Retail stores that sell less than 25% of their gross annual revenue in tobacco products do not need a specific BBL endorsement as a tobacco seller.  Provided, however, that they do not permit smoking on the premises or in the public spaces allocated for sales.

Restaurants and bars are slightly different story when it comes to tobacco licensing.  Like retail establishments, a restaurant or bar (eating establishment) requires a BBL.  However, if the eating establishment has DC Alcohol Beverage Regulation Agency (ABRA) endorsement for sidewalk seating, smoking is permitted outside at tables managed by the eating establishment.  No smoking is permitted inside without special exception.  Like retail stores, it is essential that sales of tobacco products, if any, do not exceed 25% of the gross revenue of the business.  If they do, you need to speak to a specialist on zoning and business licensing.  Certain eating establishments are exempt from the 25% rule where they have been approved as a cigar bar, for example.  However, these are highly technical definitions that are better left to the experts.

It is possible to seek an exemption from the DC Department of Health, to permit indoor smoking.  To apply, you need to have a CPA certify that at least 10% of your annual sales will be from tobacco products, and that you have complied with indoor safety requirements.  The form can be found on the DC Department of Health website.
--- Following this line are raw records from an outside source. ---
Lemma sample_apart :
  forall p q a b,
    (p < q)%nat ->
    nth_error [restingBall; cornerBall] p = Some a ->
    nth_error [restingBall; cornerBall] q = Some b ->
    noContact a b = true.
Proof.
  intros p q a b Hpq Hp Hq.
  destruct p as [| [| p]]; destruct q as [| [| [| q]]]; cbn in Hp, Hq;
    try lia; try discriminate.
  inversion Hp. inversion Hq. subst.
  apply noContact_far. unfold dist2, radii. cbn. lra.
Qed.

Lemma sample_inside :
  forall b, In b [restingBall; cornerBall] -> inside arena b = true.
Proof.
  intros b [<- | [<- | []]]; apply inside_R; cbn; lra.
Qed.

Lemma collideAll_apart_witness :
  collideAll [restingBall; cornerBall] = [restingBall; cornerBall].
Proof. apply (collideAll_apart [restingBall; cornerBall] sample_apart). Defined.

Lemma nav_toggles_witness :
  (0 < length (itemsNavBar sampleNav))%nat /\
  nth 0 (itemsNavBar sampleNav) false = false /\
  clickedCount (handleClicked 0 sampleNav) = 1%nat /\
  clickedCount (handleClicked 0 (handleClicked 0 sampleNav)) = 0%nat.
Proof.
  assert (Hi : (0 < length (itemsNavBar sampleNav))%nat) by (cbn; lia).
  assert (Hoff : nth 0 (itemsNavBar sampleNav) false = false) by reflexivity.
  split; [exact Hi |]. split; [exact Hoff |].
  destruct (nav_toggles 0 sampleNav Hi Hoff) as (_ & Hone & Hnone & _).
  split; assumption.
Defined.

Lemma rand_range_witness :
  0 <= 1 / 2 < 1 /\ 72 <= 94 /\ 72 <= rand (1 / 2) 72 94 <= 94.
Proof.
  assert (Hu : 0 <= 1 / 2 < 1) by lra.
  assert (Hle : 72 <= 94) by lra.
  split; [exact Hu |]. split; [exact Hle |].
  destruct (rand_range (1 / 2) 72 94 Hu Hle) as (Hin & _). exact Hin.
Defined.

Lemma clamp_spec_witness : 0 <= 3 /\ clamp 5 0 3 = 3.
Proof.
  assert (Hab : 0 <= 3) by lra.
  split; [exact Hab |].
  destruct (clamp_spec 5 0 3) as [Hordered _].
  destruct (Hordered Hab) as (_ & _ & _ & Habove & _).
  apply Habove. lra.
Defined.

Lemma integrate_slows_witness :
  0 < 1 / 60 /\
  Rabs (vx (integrate 1600 (1 / 60) leftBall)) < Rabs (vx leftBall).
Proof.
  assert (Hdt : 0 < 1 / 60) by lra.
  split; [exact Hdt |].
  destruct (integrate_slows 1600 (1 / 60) leftBall Hdt)
    as (_ & _ & _ & Hstrict & _).
  apply Hstrict. cbn. lra.
Defined.

Lemma integrate_terminal_witness :
  0 <= 1600 /\ 0 < 1 / 60 /\
  vy (integrate 1600 (1 / 60) restingBall)
    <= 1600 * (1 / 60) * dragOf (1 / 60) / (1 - dragOf (1 / 60)).
Proof.
  assert (HG : 0 <= 1600) by lra.
  assert (Hdt : 0 < 1 / 60) by lra.
  split; [exact HG |]. split; [exact Hdt |].
  assert (Hvy : vy restingBall
                <= 1600 * (1 / 60) * dragOf (1 / 60) / (1 - dragOf (1 / 60))).
  { destruct (drag_range (1 / 60) Hdt) as [Hd0 Hd1].
    change (vy restingBall) with 0.
    unfold Rdiv at 2. apply Rmult_le_pos.
    - apply Rmult_le_pos; lra.
    - left. apply Rinv_0_lt_compat. lra. }
  destruct (integrate_terminal 1600 (1 / 60) restingBall HG Hdt Hvy)
    as [Hle _].
  exact Hle.
Defined.

Lemma collideWalls_contains_witness :
  2 * r crossingBall <= w arena /\ 2 * r crossingBall <= h arena /\
  inside arena (collideWalls arena crossingBall) = true.
Proof.
  assert (Hw : 2 * r crossingBall <= w arena) by (cbn; lra).
  assert (Hh : 2 * r crossingBall <= h arena) by (cbn; lra).
  split; [exact Hw |]. split; [exact Hh |].
  destruct (collideWalls_contains arena crossingBall Hw Hh) as (_ & Hin & _).
  exact Hin.
Defined.

Lemma animate_still_witness :
  animate 1600 (wLast sampleWorld) sampleWorld = sampleWorld.
Proof.
  apply (animate_still 1600 sampleWorld sample_inside sample_apart).
Defined.

Lemma step_caps_dt_witness :
  MAX_DT <= 1 /\
  step 1600 arena 1 [restingBall; cornerBall]
    = step 1600 arena MAX_DT [restingBall; cornerBall].
Proof.
  assert (Hbig : @MAX_DT R _ <= 1) by (unfold MAX_DT; real_ops; lra).
  split; [exact Hbig |].
  destruct (step_caps_dt 1600 arena 1 [restingBall; cornerBall]) as [_ Hcap].
  exact (Hcap Hbig).
Defined.

Lemma headOn_masses : 0 < m leftBall /\ 0 < m rightBall.
Proof. cbn. pose proof PI_RGT_0. split; lra. Qed.

Lemma headOn_overlap :
  0 < dist2 leftBall rightBall
    <= radii leftBall rightBall * radii leftBall rightBall.
Proof. unfold dist2, radii. cbn. lra. Qed.
Lemma step_guard_requests P config state w :
  (exists c key, GROQ_API_KEY P = Some (String c key)) ->
  guard_requests (snd (step P config guard_input state w))
  = guard_requests w ++ [compilePrompt "User" (messages state)].
Proof.
  intros Hkey.
  unfold step, nodeAction, guardInput, LlamaGuard.invoke.
  rewrite (configured_guard Hkey).
  unfold bind, enter, publish, classify, lift, ret. simpl.
  destruct (groq P _ _); simpl; [|reflexivity].
  destruct (String.eqb _ "unsafe"); reflexivity.
Qed.

Lemma turn_guard_requests P limit store input config w :
  guard_requests (snd (turn P limit store input config w))
  = guard_requests
      (snd (run P config limit entryPoint (turnStart store input config)
              (snd (publish [rootEvent "on_chain_start" None] w)))).
Proof.
  rewrite turn_unfold.
  destruct (run P config limit entryPoint _ _) as [[[[]|e] final] w']; reflexivity.
Qed.

(** X21.  With a credential configured, the first classification request of a turn
    is the prompt for the role User over the whole conversation: everything
    stored for the thread followed by the input, not the new message
    alone. *)
Theorem input_screening_sees_the_history P limit store input config w :
  (exists c key, GROQ_API_KEY P = Some (String c key)) ->
  1 <= limit ->
  exists more,
    guard_requests (snd (turn P limit store input config w))
    = guard_requests w
      ++ compilePrompt "User"
           (messages (default emptyState (store !! Runtime.thread_id config)) ++ input)
         :: more.
Proof.
  intros Hkey Hlimit. destruct limit as [|k]; [lia|].
  rewrite turn_guard_requests. change entryPoint with guard_input.
  rewrite run_world.
  pose proof (step_guard_requests config (turnStart store input config)
                (snd (publish [rootEvent "on_chain_start" None] w)) Hkey) as Hg.
  destruct (step P config guard_input _ _) as [[[state' [n'|]]|e] w1];
    simpl in Hg; try (exists []; exact Hg).
  destruct (run_requestsExtend P config k n' state' w1) as [more Hm].
  exists more. rewrite Hm, Hg, <- app_assoc. reflexivity.
Qed.

Lemma input_screening_sees_the_history_witness :
  exists more,
    guard_requests
      (snd (turn permissive defaultRecursionLimit afterSum
              [newHumanMessage "and 3+3?"]
              {| Runtime.thread_id := "t2"; cfg_model := "gpt-4"; runId := "run-1" |}
              emptyWorld))
    = guard_requests emptyWorld
      ++ compilePrompt "User"
           (messages (default emptyState (afterSum !! "t2"))
            ++ [newHumanMessage "and 3+3?"])
         :: more.
Proof.
  apply (@input_screening_sees_the_history permissive defaultRecursionLimit afterSum
           [newHumanMessage "and 3+3?"]
           {| Runtime.thread_id := "t2"; cfg_model := "gpt-4"; runId := "run-1" |}
           emptyWorld).
  - exists "g"%char, "sk". reflexivity.
  - unfold defaultRecursionLimit. lia.
Defined.

(** *** Requests and threads *)

(** X22.  Both endpoints append to the thread the request names, or to a fresh
    thread under the second identifier drawn when it names none (or an empty
    one): after the request, completed or failed, that thread holds what it
    held before, then the caller's message as a human message, then what
    the turn added. *)
Theorem request_appends_to_its_thread P uuidv4 limit store userInput w :
  (exists state' added,
      snd (fst (Service.invoke P uuidv4 limit store userInput w))
        !! orElse (Schema.thread_id userInput) (uuidv4 1)
      = Some state'
      /\ messages state'
         = messages (default emptyState
                       (store !! orElse (Schema.thread_id userInput) (uuidv4 1)))
           ++ [newHumanMessage (message userInput)] ++ added)
  /\ (forall tokens,
        exists state' added,
          snd (fst (messageGenerator P uuidv4 limit store
                      {| user := userInput; stream_tokens := tokens |} w))
            !! orElse (Schema.thread_id userInput) (uuidv4 1)
          = Some state'
          /\ messages state'
             = messages (default emptyState
                           (store !! orElse (Schema.thread_id userInput) (uuidv4 1)))
               ++ [newHumanMessage (message userInput)] ++ added).
Proof.
  pose proof (turn_is_append_only P limit store
                [newHumanMessage (message userInput)]
                {| Runtime.thread_id := orElse (Schema.thread_id userInput) (uuidv4 1);
                   cfg_model := orElse (Schema.model userInput) "gpt-4";
                   runId := uuidv4 0 |} w) as H.
  simpl in H. split; [|intros tokens];
    unfold Service.invoke, messageGenerator, parseInput; simpl;
    destruct (turn P limit store _ _ w) as [[result store'] w']; exact H.
Qed.

(** X23.  The history operation gives every stored message its content unchanged
    and one of two types: [human] for a human message, [ai] for every other
    message, tool results included. *)
Theorem history_has_two_types store thread state :
  store !! thread = Some state ->
  exists entries,
    history store thread = Ok entries
    /\ Forall2 (fun m e =>
                  h_content e = Msg.content m
                  /\ h_type e = match class m with
                                | HumanMessage => "human"
                                | _ => "ai"
                                end)
         (messages state) entries.
Proof.
  intros H. exists (map historyEntry (messages state)).
  split; [now apply history_of_thread|].
  induction (messages state) as [|m ms IH]; simpl; constructor; [|exact IH].
  split; [reflexivity|].
  unfold historyEntry, instanceof. destruct (class m); reflexivity.
Qed.

Lemma history_has_two_types_witness :
  exists entries,
    history afterSum "t2" = Ok entries
    /\ Forall2 (fun m e =>
                  h_content e = Msg.content m
                  /\ h_type e = match class m with
                                | HumanMessage => "human"
                                | _ => "ai"
                                end)
         [newHumanMessage "What is 2+2?";
          chunkOf {| r_content := Text ""; r_tool_calls := [calculatorCall] |};
          calculatorResult;
          chunkOf {| r_content := Text "2+2 is 4"; r_tool_calls := [] |}]
         entries.
Proof.
  apply (@history_has_two_types afterSum "t2"
           {| messages :=
                [newHumanMessage "What is 2+2?";
                 chunkOf {| r_content := Text ""; r_tool_calls := [calculatorCall] |};
                 calculatorResult;
                 chunkOf {| r_content := Text "2+2 is 4"; r_tool_calls := [] |}];
              safety := Some safeOutput; is_last_step := None |}).
  reflexivity.
Defined.

End RequestFacts.
(** [RTree.search] *)
Definition search (query_type : option string) (params : Params) (self : RTree)
    : Result (list Segment) :=
  match query_type with
  | None => Ok (segments self)
  | Some q =>
      if decide (q = "CONTAINS") then search_contains (segments self) params
      else if decide (q = "INTERSECTS") then search_intersects (segments self) params
      else if decide (q = "LEFT_OF") then search_left_of (segments self) params
      else Ok []
  end.

(** [RTree.print_tree]: the lines printed, first the recursion on a node
    that is there, then the entry point with its two [None] tests. *)
Fixpoint print_node (node : RTreeNode) (level : nat) (position : string)
    : list string :=
  let indent := str_repeat "  " level in
  match node with
  | Leaf _ _ b => [indent +:+ position +:+ ": " +:+ str_segment b]
  | Internal child0 child1 b =>
      [indent +:+ position +:+ ":  " +:+ str_segment b]
      ++ print_node child0 (S level) "Left Child"
      ++ print_node child1 (S level) "Right Child"
  end.

Definition print_tree (self : RTree) : Result (list string) :=
  match root self with
  | None => Ok ["Tree is empty"]
  | Some node => Ok (print_node node 0 "Root")
  end.

End Var2.

(** ** The call stack

    The interpreter raises [RecursionError] when a call would make the
    stack deeper than its limit, [sys.getrecursionlimit()], which is 1000
    unless a program changes it; the programs do not.  How much of it is
    left to a recursive method depends on the depth of its caller and, by
    a few frames, on the version of the interpreter.  So the room is a
    parameter.  A method that the dispatcher calls is taken to run; what
    is bounded is the recursion below it:
      - [insert_frames]: the number of calls of [_insert_node], one inside
        the other, that [RTree.insert] of [aaf-lab.py] has room for, the
        constructor call of the innermost included;
      - [print_frames]: the number of further calls of [print_tree], one
        inside the other, that the first call of [print_tree] of
        [aaf-lab.py] has room for, the calls of [str] and [print] of the
        innermost included.
    The theorems hold for every value of the two.  Examples are run with
    [sys_recursion_limit] for both, which is more than any caller leaves
    under the default limit. *)
Class Stack : Type := mkStack {
  insert_frames : nat;
  print_frames : nat
}.

Definition sys_recursion_limit : nat := 1000.

#[global] Instance default_Stack : Stack :=
  mkStack sys_recursion_limit sys_recursion_limit.

(** ** [aaf-lab.py]: the binary search tree *)

Module Lab.

(** [RTreeNode]: [segment], [left], [right]. *)
#[warnings="-register-all"] Inductive RTreeNode : Type :=
  | Node (segment : Segment) (left right : option RTreeNode).

Definition segment (n : RTreeNode) : Segment :=
  match n with Node s _ _ => s end.
Definition left (n : RTreeNode) : option RTreeNode :=
  match n with Node _ l _ => l end.
Definition right (n : RTreeNode) : option RTreeNode :=
  match n with Node _ _ r => r end.

(** [RTree._insert_node]; the node is updated in place, the result is the
    node after the call.  [frames] is the number of calls, this one
    included, for which the stack has room; the only assignment is made
    by the innermost call, so a call that raises leaves the tree as it
    was. *)
Fixpoint _insert_node (frames : nat) (node : RTreeNode) (seg : Segment)
    : Result RTreeNode :=
  match frames with
  | O => Raise RecursionError
  | S frames' =>
      match node with
      | Node s l r =>
          if seg_l seg <? seg_l s then
            match l with
            | None => Ok (Node s (Some (Node seg None None)) r)
            | Some l' =>
                l'' ← _insert_node frames' l' seg;
                Ok (Node s (Some l'') r)
            end
          else
            match r with
            | None => Ok (Node s l (Some (Node seg None None)))
            | Some r' =>
                r'' ← _insert_node frames' r' seg;
                Ok (Node s l (Some r''))
            end
      end
  end.

(** [RTree]: [root] and [segments]. *)
Record RTree : Type := mkRTree {
  root : option RTreeNode;
  segments : list Segment
}.

Definition RTree_new : RTree := mkRTree None [].
Record MultipleGeoSeries : Type := mkMultipleGeoSeries {
  mg_series_list : list member;
  mg_time_unit : option string;
  mg_label : option string
}.

Section Init.
(** Modelled from the spec: [GeoSeries.convert_time_unit] is not part of
    the sources; it returns the converted series or raises. *)
Variable convert_time_unit : GeoSeries -> string -> result GeoSeries.

(** [ts.convert_time_unit(time_unit=u)] on a member of the list. *)
Definition convert_member (u : string) (ts : member) : result member :=
  match ts with
  | IsGeoSeries g =>
      match convert_time_unit g u with
      | Ok g' => Ok (IsGeoSeries g')
      | Raise e => Raise e
      end
  | NotGeoSeries _ =>
      Raise (AttributeError "object has no attribute 'convert_time_unit'")
  end.

(** The loop of lines 64-67. *)
Fixpoint convert_all (u : string) (l : list member)
    : result (list member) :=
  match l with
  | [] => Ok []
  | ts :: rest =>
      match convert_member u ts with
      | Raise e => Raise e
      | Ok new_ts =>
          match convert_all u rest with
          | Raise e => Raise e
          | Ok new_rest => Ok (new_ts :: new_rest)
          end
      end
  end.

(** [MultipleGeoSeries.__init__]. *)
Definition init (series_list : list member) (time_unit : option string)
    (label : option string) : result MultipleGeoSeries :=
  let self := {| mg_series_list := series_list; mg_time_unit := time_unit;
                 mg_label := label |} in
  (* check that all components are GeoSeries *)
  if negb (all (map isinstance_GeoSeries (mg_series_list self))) then
    Raise (ValueError "All components must be GeoSeries objects")
  else
    match mg_time_unit self with
    | Some u =>
        match convert_all u (mg_series_list self) with
        | Raise e => Raise e
        | Ok new_ts_list =>
            Ok {| mg_series_list := new_ts_list; mg_time_unit := time_unit;
                  mg_label := label |}
        end
    | None => Ok self
    end.

End Init.

(** A unit conversion to run the constructor with: it knows two units
    and records the unit in the label. *)
Definition toy_convert (g : GeoSeries) (u : string) : result GeoSeries :=
  if String.eqb u "yr BP" || String.eqb u "kyr BP" then
    Ok {| gs_label := Some (str_or_empty (gs_label g) ++ " [" ++ u ++ "]");
          gs_lat := gs_lat g; gs_lon := gs_lon g |}
  else Raise (ValueError ("Unknown time unit: " ++ u)).

End MultipleGeo.

(* ================================================================== *)
(** ** Python values and keyword dictionaries *)

Module PyDict.

(** The values that travel through the keyword dictionaries of the
    plotting methods.  [PObj] is an object of a collaborator (a figure,
    an axes, a grid specification, ...), known by a name only; a tuple
    is a [PList]. *)
#[warnings="-register-all"]
Inductive pyval : Type :=
| PNone
| PBool (b : bool)
| PNum (q : Q)
| PStr (s : string)
| PList (l : list pyval)
| PDict (d : list (string * pyval))
| PObj (name : string).
(** The line of the handler of any other exception. *)
Definition error_line (msg : str) : str := lit "ERROR: " ++ msg.

(** The line an input or output error is reported with. *)
Definition io_error_line (input : str) (e : io_error) : str :=
  match e with
  | NotFound => not_found_line input
  | Failure msg => error_line msg
  end.

(** Proof steps for the script: unfolding the monad, running it one step,
    telling printed lines apart by their first character. *)
Ltac run_script :=
  unfold run, main, usage, parse_questions,
    try_except, bind, print, emit, sys_exit, raise, ret.

Ltac step :=
  cbn -[lit output_name parse_content str_of_nat build_deck
        generate_presentation question_pass answer_pass length].

Ltac lines := repeat constructor; try exact I; vm_compute; discriminate.

(** ** Sanity checks on concrete inputs *)

Example parse_two_pairs :
  parse_content (lit "Q1?" ++ [NL] ++ lit "A1" ++ [NL; NL] ++ lit "Q2?" ++ [NL] ++ lit "A2")
  = [(lit "Q1?", lit "A1"); (lit "Q2?", lit "A2")].
Proof. vm_compute. reflexivity. Qed.

Example parse_only_question :
  parse_content (lit "  OnlyQuestion? ") = [(lit "OnlyQuestion?", [])].
Proof. vm_compute. reflexivity. Qed.

Example split_three_newlines :
  split [NL; NL] (lit "a" ++ [NL; NL; NL] ++ lit "b") = [lit "a"; NL :: lit "b"].
Proof. vm_compute. reflexivity. Qed.

Example replace_all_occurrences :
  replace (lit ".txt") (lit ".pptx") (lit "a.txt.txt") = lit "a.pptx.pptx".
Proof. vm_compute. reflexivity. Qed.

Example str_of_nat_120 : str_of_nat 120 = lit "120".
Proof. vm_compute. reflexivity. Qed.

(** ** Facts about the string methods *)

Section StrFacts.

Local Open Scope list_scope.

Lemma isspace_NL : isspace NL = true.
Proof. reflexivity. Qed.

Lemma lstrip_suffix (s : str) : exists p, s = p ++ lstrip s.
Proof.
  induction s as [|c r [p Hp]]; simpl.
  - exists []. reflexivity.
  - destruct (isspace c).
    + exists (c :: p). simpl. congruence.
    + exists []. reflexivity.
Qed.

Lemma rstrip_prefix (s : str) : exists q, s = rstrip s ++ q.
Proof.
  induction s as [|c r [q Hq]]; simpl.
  - exists []. reflexivity.
  - destruct (rstrip r) as [|d r'] eqn:E.
    + destruct (isspace c).
      * exists (c :: r). reflexivity.
      * exists r. simpl in Hq. simpl. congruence.
    + exists q. simpl. simpl in Hq. congruence.
Qed.

Lemma lstrip_In (s : str) (c : char) : In c (lstrip s) -> In c s.
Proof.
  destruct (lstrip_suffix s) as [p Hp]. intros H.
  rewrite Hp. apply in_or_app. right. exact H.
Qed.

Lemma rstrip_In (s : str) (c : char) : In c (rstrip s) -> In c s.
Proof.
  destruct (rstrip_prefix s) as [q Hq]. intros H.
  rewrite Hq. apply in_or_app. left. exact H.
Qed.

Lemma strip_In (s : str) (c : char) : In c (strip s) -> In c s.
Proof. intros H. apply lstrip_In, rstrip_In, H. Qed.

Lemma lstrip_head (s : str) (c : char) (r : str) :
  lstrip s = c :: r -> isspace c = false.
Proof.
  induction s as [|a s IH]; simpl; [discriminate|].
  destruct (isspace a) eqn:E; [exact IH|].
  intros H. inversion H. subst. exact E.
Qed.

Lemma rstrip_head (s : str) (c : char) (r : str) :
  rstrip s = c :: r -> exists r', s = c :: r'.
Proof.
  destruct s as [|a s]; simpl; [discriminate|].
  destruct (rstrip s); [destruct (isspace a)|]; intros H;
    inversion H; subst; eauto.
Qed.

Lemma rstrip_last (s r : str) (c : char) :
  rstrip s = r ++ [c] -> isspace c = false.
Proof.
  revert r. induction s as [|a s IH]; intros r; simpl.
  - destruct r; discriminate.
  - destruct (rstrip s) as [|d r'] eqn:E.
    + destruct (isspace a) eqn:Ea.
      * destruct r; discriminate.
      * destruct r as [|x [|y r]]; simpl; intros H; inversion H; subst.
        exact Ea.
    + destruct r as [|x r]; simpl; intros H; inversion H; subst.
      eapply IH. eassumption.
Qed.

(** A stripped string neither begins nor ends with a space. *)
Lemma strip_head (s : str) (c : char) (r : str) :
  strip s = c :: r -> isspace c = false.
Proof.
  unfold strip. intros H.
  destruct (rstrip_head _ _ _ H) as [r' Hr'].
  eapply lstrip_head. eassumption.
Qed.

Lemma strip_last (s r : str) (c : char) :
  strip s = r ++ [c] -> isspace c = false.
Proof. unfold strip. apply rstrip_last. Qed.

(** A split always has a piece. *)
Lemma split_from_nonempty (sep : str) (k : nat) (s : str) :
  split_from sep k s <> [].
Proof.
  revert k. induction s as [|c r IH]; intros k; simpl; [discriminate|].
  destruct k; [|apply IH].
  destruct (starts_with sep (c :: r)); [discriminate|].
  unfold push. destruct (split_from sep 0 r); discriminate.
Qed.

Lemma split_length (sep s : str) : (1 <= length (split sep s))%nat.
Proof.
  unfold split. pose proof (split_from_nonempty sep 0 s) as H.
  destruct (split_from sep 0 s); [congruence | simpl; lia].
Qed.

(** Splitting on the line break: the two equations of the scan. *)
Lemma split_NL_nil : split [NL] [] = [[]].
Proof. reflexivity. Qed.

Lemma split_NL_cons (c : char) (r : str) :
  split [NL] (c :: r) =
  if (NL =? c)%N then [] :: split [NL] r else push c (split [NL] r).
Proof.
  unfold split. cbn [split_from starts_with length Nat.sub].
  rewrite andb_true_r. reflexivity.
Qed.

(** No piece of a split on the line break holds a line break. *)
Lemma split_NL_no_NL (s : str) :
  Forall (fun l => ~ In NL l) (split [NL] s).
Proof.
  induction s as [|c r IH].
  - rewrite split_NL_nil. constructor; [intros []|constructor].
  - rewrite split_NL_cons. destruct (NL =? c)%N eqn:E.
    + constructor; [intros []|exact IH].
    + apply N.eqb_neq in E.
      destruct (split [NL] r) as [|p ps]; simpl.
      * constructor; [|constructor]. intros [H|[]]. congruence.
      * inversion IH; subst. constructor; [|assumption].
        intros [H|H]; [congruence|contradiction].
Qed.

(** A string without line break is one line. *)
Lemma split_NL_one_line (s : str) : ~ In NL s -> split [NL] s = [s].
Proof.
  induction s as [|c r IH]; intros H; [reflexivity|].
  rewrite split_NL_cons.
  destruct (NL =? c)%N eqn:E.
  - apply N.eqb_eq in E. exfalso. apply H. left. congruence.
  - rewrite IH; [reflexivity|]. intros Hin. apply H. right. exact Hin.
Qed.

(** The models of the built-ins agree with their usual descriptions:
    [rstrip] is [lstrip] from the other end, joining the pieces of a split
    with the separator gives the string back, and a replacement is a split
    on the old string joined with the new one. *)
Lemma lstrip_snoc (x : str) (c : char) :
  lstrip (x ++ [c]) =
  match lstrip x with
  | [] => if isspace c then [] else [c]
  | _ :: _ => lstrip x ++ [c]
  end.
Proof.
  induction x as [|a x IH]; simpl; [reflexivity|].
  destruct (isspace a); [exact IH | reflexivity].
Qed.

Lemma rstrip_rev (s : str) : rstrip s = rev (lstrip (rev s)).
Proof.
  induction s as [|c r IH]; [reflexivity|].
  cbn [rstrip rev]. rewrite lstrip_snoc, IH.
  destruct (lstrip (rev r)) as [|d l]; cbn [rev].
  - destruct (isspace c); reflexivity.
  - destruct (rev l ++ [d]) eqn:E.
    + destruct (rev l); discriminate.
    + rewrite <- E. rewrite rev_app_distr. cbn [rev app].
      rewrite E. reflexivity.
Qed.

Lemma starts_with_app (p s : str) :
  starts_with p s = true -> s = p ++ skipn (length p) s.
Proof.
  revert s. induction p as [|a p IH]; intros s H; [reflexivity|].
  destruct s as [|b s]; [discriminate|].
  cbn [starts_with] in H. apply andb_true_iff in H. destruct H as [E H].
  apply N.eqb_eq in E. subst b. cbn [length skipn app].
  f_equal. apply IH, H.
Qed.

Lemma join_push (sep : str) (c : char) (pieces : list str) :
  pieces <> [] -> join sep (push c pieces) = c :: join sep pieces.
Proof.
  destruct pieces as [|p [|q ps]]; [congruence|reflexivity|reflexivity].
Qed.

Lemma join_nil_cons (sep : str) (pieces : list str) :
  pieces <> [] -> join sep ([] :: pieces) = sep ++ join sep pieces.
Proof. destruct pieces; [congruence|reflexivity]. Qed.

Lemma join_split_from (sep : str) (k : nat) (s : str) :
  sep <> [] -> join sep (split_from sep k s) = skipn k s.
Proof.
  intros Hsep. revert k. induction s as [|c r IH]; intros k.
  - destruct k; reflexivity.
  - cbn [split_from]. destruct k as [|k]; [|apply IH].
    destruct (starts_with sep (c :: r)) eqn:E.
    + rewrite join_nil_cons by apply split_from_nonempty.
      rewrite IH. apply starts_with_app in E.
      destruct sep as [|a sep]; [congruence|].
      cbn [length skipn app] in E. cbn [length Nat.sub skipn].
      rewrite Nat.sub_0_r. injection E as -> E. cbn [app skipn].
      f_equal. exact (eq_sym E).
    + rewrite join_push by apply split_from_nonempty.
      rewrite IH. reflexivity.
Qed.

Lemma join_split (sep s : str) : sep <> [] -> join sep (split sep s) = s.
Proof. intros H. apply (join_split_from sep 0 s H). Qed.

Lemma replace_from_join (old new : str) (k : nat) (s : str) :
  replace_from old new k s = join new (split_from old k s).
Proof.
  revert k. induction s as [|c r IH]; intros k; [reflexivity|].
  cbn [replace_from split_from]. destruct k as [|k]; [|apply IH].
  destruct (starts_with old (c :: r)).
  - rewrite join_nil_cons by apply split_from_nonempty.
    rewrite IH. reflexivity.
  - rewrite join_push by apply split_from_nonempty.
    rewrite IH. reflexivity.
Qed.

Lemma replace_join (old new s : str) :
  replace old new s = join new (split old s).
Proof. apply replace_from_join. Qed.

Lemma str_eqb_eq (a b : str) : str_eqb a b = true <-> a = b.
Proof.
  revert b. induction a as [|x a IH]; intros [|y b]; simpl;
    try (split; [discriminate|discriminate]); [tauto|].
  rewrite andb_true_iff, N.eqb_eq, IH.
  split; [intros [-> ->]; reflexivity | intros H; inversion H; auto].
Qed.

End StrFacts.

(** ** Facts about the parser *)

Section ParserFacts.

Local Open Scope list_scope.

(** The loop body appends; a block always has a first line, so it always
    appends exactly one pair. *)
Lemma parse_block_one (acc : list (str * str)) (block : str) :
  parse_block acc block =
  acc ++ [(strip (nth 0 (lines_of block) []),
           if (2 <=? length (lines_of block))%nat
           then strip (nth 1 (lines_of block) []) else [])].
Proof.
  unfold parse_block, lines_of.
  pose proof (split_length [NL] (strip block)) as H.
  destruct (2 <=? length (split [NL] (strip block)))%nat eqn:E2;
    [reflexivity|].
  apply Nat.leb_gt in E2.
  replace (length (split [NL] (strip block)) =? 1)%nat with true
    by (symmetry; apply Nat.eqb_eq; lia).
  reflexivity.
Qed.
Although the tobacco licensing smoke exemption form is generally straight forward, there can be a few confusing aspects that cause problems.  Any eating establishment that has already permitted indoor smoking, without the exemption, will be denied.  Any location that cannot verify its 10% or greater sale of tobacco products, will be denied.  A careful review of the form is needed – and it is highly recommended that you speak to a competent attorney prior to filing.